> [Information supplied]:
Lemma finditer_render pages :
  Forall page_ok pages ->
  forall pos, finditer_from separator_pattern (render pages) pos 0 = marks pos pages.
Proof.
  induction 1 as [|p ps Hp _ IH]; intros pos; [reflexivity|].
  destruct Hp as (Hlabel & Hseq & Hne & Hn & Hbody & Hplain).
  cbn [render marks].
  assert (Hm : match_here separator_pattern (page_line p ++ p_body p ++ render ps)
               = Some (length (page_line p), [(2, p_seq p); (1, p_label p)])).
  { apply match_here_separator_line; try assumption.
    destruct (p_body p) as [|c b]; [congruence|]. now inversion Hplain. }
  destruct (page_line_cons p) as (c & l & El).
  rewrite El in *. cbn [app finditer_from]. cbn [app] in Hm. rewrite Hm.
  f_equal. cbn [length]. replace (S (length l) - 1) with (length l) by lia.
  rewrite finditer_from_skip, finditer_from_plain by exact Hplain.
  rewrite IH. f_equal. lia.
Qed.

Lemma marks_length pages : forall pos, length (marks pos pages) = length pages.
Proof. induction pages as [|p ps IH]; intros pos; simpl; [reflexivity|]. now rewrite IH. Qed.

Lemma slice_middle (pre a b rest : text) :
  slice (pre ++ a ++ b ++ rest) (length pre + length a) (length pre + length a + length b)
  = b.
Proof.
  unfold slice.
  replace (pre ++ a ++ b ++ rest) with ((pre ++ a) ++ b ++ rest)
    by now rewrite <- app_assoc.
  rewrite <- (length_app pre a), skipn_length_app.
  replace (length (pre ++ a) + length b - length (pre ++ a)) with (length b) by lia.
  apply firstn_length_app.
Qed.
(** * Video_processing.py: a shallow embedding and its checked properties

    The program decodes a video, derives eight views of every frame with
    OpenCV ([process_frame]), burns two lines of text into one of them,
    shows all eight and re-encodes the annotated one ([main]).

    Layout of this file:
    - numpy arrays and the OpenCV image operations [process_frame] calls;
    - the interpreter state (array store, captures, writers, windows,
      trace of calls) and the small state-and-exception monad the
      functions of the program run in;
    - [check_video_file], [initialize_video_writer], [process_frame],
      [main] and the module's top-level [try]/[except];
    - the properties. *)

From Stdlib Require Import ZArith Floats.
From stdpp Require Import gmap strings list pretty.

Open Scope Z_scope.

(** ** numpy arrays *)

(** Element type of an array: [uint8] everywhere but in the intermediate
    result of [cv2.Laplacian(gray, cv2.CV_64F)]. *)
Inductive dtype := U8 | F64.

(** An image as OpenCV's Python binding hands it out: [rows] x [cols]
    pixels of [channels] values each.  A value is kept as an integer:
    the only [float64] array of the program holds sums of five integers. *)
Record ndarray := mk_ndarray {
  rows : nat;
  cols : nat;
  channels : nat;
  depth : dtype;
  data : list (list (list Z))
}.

---

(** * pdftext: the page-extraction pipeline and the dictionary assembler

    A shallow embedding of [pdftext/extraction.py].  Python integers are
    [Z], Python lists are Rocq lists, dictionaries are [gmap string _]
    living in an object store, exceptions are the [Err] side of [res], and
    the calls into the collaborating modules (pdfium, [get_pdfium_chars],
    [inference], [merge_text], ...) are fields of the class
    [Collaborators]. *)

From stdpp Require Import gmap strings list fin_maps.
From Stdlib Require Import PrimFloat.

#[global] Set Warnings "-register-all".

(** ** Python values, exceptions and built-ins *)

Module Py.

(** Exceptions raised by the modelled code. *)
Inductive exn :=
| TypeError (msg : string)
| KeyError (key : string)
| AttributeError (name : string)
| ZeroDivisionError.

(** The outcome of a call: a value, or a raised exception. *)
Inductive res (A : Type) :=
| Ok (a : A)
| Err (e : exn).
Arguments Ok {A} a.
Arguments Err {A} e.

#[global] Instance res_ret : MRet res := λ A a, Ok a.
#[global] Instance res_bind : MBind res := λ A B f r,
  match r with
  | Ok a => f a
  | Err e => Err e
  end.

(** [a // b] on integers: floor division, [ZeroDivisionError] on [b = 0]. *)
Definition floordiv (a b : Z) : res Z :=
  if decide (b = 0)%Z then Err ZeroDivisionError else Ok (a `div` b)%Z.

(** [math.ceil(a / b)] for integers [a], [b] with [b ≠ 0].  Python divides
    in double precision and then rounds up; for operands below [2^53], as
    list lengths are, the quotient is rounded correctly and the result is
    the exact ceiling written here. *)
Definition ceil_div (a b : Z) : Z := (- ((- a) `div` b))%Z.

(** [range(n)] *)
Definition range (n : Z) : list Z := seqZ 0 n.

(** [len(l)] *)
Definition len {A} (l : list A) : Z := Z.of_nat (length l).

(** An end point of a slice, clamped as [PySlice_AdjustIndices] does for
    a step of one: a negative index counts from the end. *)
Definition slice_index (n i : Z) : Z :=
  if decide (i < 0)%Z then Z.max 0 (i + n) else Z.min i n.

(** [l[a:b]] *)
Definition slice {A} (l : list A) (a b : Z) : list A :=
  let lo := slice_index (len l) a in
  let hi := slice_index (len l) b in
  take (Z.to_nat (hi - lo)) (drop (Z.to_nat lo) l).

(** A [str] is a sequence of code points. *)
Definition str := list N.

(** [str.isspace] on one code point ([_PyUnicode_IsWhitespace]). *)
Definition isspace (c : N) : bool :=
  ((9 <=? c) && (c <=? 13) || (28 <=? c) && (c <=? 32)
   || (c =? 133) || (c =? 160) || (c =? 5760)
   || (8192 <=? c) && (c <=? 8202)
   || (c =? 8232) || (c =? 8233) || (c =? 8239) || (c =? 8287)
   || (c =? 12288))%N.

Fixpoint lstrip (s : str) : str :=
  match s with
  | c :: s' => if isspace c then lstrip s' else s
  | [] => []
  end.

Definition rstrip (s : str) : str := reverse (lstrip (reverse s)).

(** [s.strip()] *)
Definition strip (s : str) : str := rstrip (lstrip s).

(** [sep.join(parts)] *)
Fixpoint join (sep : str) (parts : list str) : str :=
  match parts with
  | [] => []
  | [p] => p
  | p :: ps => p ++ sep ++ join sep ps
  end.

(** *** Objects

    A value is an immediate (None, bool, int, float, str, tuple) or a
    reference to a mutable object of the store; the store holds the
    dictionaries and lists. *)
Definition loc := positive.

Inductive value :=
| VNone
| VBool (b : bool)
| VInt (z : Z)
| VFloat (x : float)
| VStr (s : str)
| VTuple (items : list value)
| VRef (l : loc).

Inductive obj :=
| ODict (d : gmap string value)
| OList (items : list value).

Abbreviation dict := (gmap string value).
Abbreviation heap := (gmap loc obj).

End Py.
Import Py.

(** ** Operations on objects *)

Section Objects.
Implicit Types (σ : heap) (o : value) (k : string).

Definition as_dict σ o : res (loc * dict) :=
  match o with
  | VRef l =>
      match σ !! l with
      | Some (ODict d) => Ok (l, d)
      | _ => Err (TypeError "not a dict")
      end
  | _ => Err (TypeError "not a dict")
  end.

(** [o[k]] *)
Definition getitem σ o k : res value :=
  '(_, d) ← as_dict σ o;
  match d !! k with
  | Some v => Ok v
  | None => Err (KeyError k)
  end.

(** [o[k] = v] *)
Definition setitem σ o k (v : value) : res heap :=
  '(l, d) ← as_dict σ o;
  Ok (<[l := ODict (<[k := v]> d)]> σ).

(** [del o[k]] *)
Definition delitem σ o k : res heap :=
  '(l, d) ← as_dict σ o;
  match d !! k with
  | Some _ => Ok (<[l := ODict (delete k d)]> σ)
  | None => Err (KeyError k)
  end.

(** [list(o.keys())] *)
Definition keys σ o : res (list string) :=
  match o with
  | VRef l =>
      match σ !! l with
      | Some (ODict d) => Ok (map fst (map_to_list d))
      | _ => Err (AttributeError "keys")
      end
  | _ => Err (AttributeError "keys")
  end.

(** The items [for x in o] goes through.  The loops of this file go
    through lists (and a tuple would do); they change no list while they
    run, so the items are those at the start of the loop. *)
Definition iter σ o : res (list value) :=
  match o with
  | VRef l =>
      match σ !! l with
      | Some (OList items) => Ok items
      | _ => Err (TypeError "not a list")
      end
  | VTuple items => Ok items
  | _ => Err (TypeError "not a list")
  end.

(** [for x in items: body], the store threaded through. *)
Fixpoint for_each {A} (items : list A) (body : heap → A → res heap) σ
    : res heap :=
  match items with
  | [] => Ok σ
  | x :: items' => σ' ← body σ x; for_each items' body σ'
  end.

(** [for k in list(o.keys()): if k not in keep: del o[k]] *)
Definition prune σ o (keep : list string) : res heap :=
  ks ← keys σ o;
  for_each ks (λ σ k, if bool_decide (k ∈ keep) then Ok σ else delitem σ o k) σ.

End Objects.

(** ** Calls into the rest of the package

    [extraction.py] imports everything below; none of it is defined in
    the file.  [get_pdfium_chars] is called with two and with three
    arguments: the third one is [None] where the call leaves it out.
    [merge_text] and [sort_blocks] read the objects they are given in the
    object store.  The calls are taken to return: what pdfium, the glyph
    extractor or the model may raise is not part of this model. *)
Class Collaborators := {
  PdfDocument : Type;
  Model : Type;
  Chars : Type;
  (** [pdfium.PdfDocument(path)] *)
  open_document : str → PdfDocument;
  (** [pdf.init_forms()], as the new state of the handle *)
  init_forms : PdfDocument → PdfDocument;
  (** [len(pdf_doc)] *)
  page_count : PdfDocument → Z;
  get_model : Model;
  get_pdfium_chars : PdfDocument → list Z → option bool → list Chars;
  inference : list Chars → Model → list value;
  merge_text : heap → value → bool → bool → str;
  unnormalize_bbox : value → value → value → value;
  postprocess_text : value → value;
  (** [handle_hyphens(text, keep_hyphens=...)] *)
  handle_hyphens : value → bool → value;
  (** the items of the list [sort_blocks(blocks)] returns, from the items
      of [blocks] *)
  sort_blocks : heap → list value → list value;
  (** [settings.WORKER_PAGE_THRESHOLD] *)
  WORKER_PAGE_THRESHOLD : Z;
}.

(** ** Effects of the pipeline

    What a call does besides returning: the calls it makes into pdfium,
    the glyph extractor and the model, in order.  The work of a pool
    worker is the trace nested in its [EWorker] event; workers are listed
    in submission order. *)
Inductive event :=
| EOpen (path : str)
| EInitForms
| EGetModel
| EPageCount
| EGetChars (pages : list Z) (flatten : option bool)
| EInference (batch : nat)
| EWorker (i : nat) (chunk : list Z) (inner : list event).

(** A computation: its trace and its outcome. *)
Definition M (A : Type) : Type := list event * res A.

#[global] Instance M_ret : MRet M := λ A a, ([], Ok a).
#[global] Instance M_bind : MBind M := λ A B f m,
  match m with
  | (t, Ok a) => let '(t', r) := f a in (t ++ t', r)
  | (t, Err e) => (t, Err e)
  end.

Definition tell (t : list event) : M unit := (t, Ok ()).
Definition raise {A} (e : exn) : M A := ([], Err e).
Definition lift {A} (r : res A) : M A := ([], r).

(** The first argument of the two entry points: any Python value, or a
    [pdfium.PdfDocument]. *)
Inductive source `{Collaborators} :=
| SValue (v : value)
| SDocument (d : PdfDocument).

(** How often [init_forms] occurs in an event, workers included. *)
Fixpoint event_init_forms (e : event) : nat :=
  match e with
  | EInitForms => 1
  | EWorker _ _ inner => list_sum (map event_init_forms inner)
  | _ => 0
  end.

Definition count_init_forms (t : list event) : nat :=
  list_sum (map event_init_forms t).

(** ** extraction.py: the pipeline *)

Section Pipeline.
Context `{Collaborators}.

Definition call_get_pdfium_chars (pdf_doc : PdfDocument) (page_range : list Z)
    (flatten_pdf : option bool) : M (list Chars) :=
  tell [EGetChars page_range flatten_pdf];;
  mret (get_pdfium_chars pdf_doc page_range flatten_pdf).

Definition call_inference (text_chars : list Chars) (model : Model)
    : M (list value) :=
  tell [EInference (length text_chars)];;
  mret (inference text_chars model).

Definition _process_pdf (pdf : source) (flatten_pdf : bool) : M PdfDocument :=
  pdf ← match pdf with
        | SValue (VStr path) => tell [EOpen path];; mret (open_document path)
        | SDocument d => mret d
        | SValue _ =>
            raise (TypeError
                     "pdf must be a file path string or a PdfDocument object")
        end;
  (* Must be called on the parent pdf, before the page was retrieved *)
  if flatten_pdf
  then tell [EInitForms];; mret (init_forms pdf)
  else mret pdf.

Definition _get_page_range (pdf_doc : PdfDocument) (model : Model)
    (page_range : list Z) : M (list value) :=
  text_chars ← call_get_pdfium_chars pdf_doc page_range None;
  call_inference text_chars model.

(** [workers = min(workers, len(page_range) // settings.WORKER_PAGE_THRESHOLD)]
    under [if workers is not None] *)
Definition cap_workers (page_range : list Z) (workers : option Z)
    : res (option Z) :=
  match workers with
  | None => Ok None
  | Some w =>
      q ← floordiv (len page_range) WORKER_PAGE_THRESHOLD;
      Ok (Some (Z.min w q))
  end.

> [Task instructions]: Exactly how many lines in the data above contain the word "stdpp"? Respond with the number and nothing more.

> [Answer box]: 2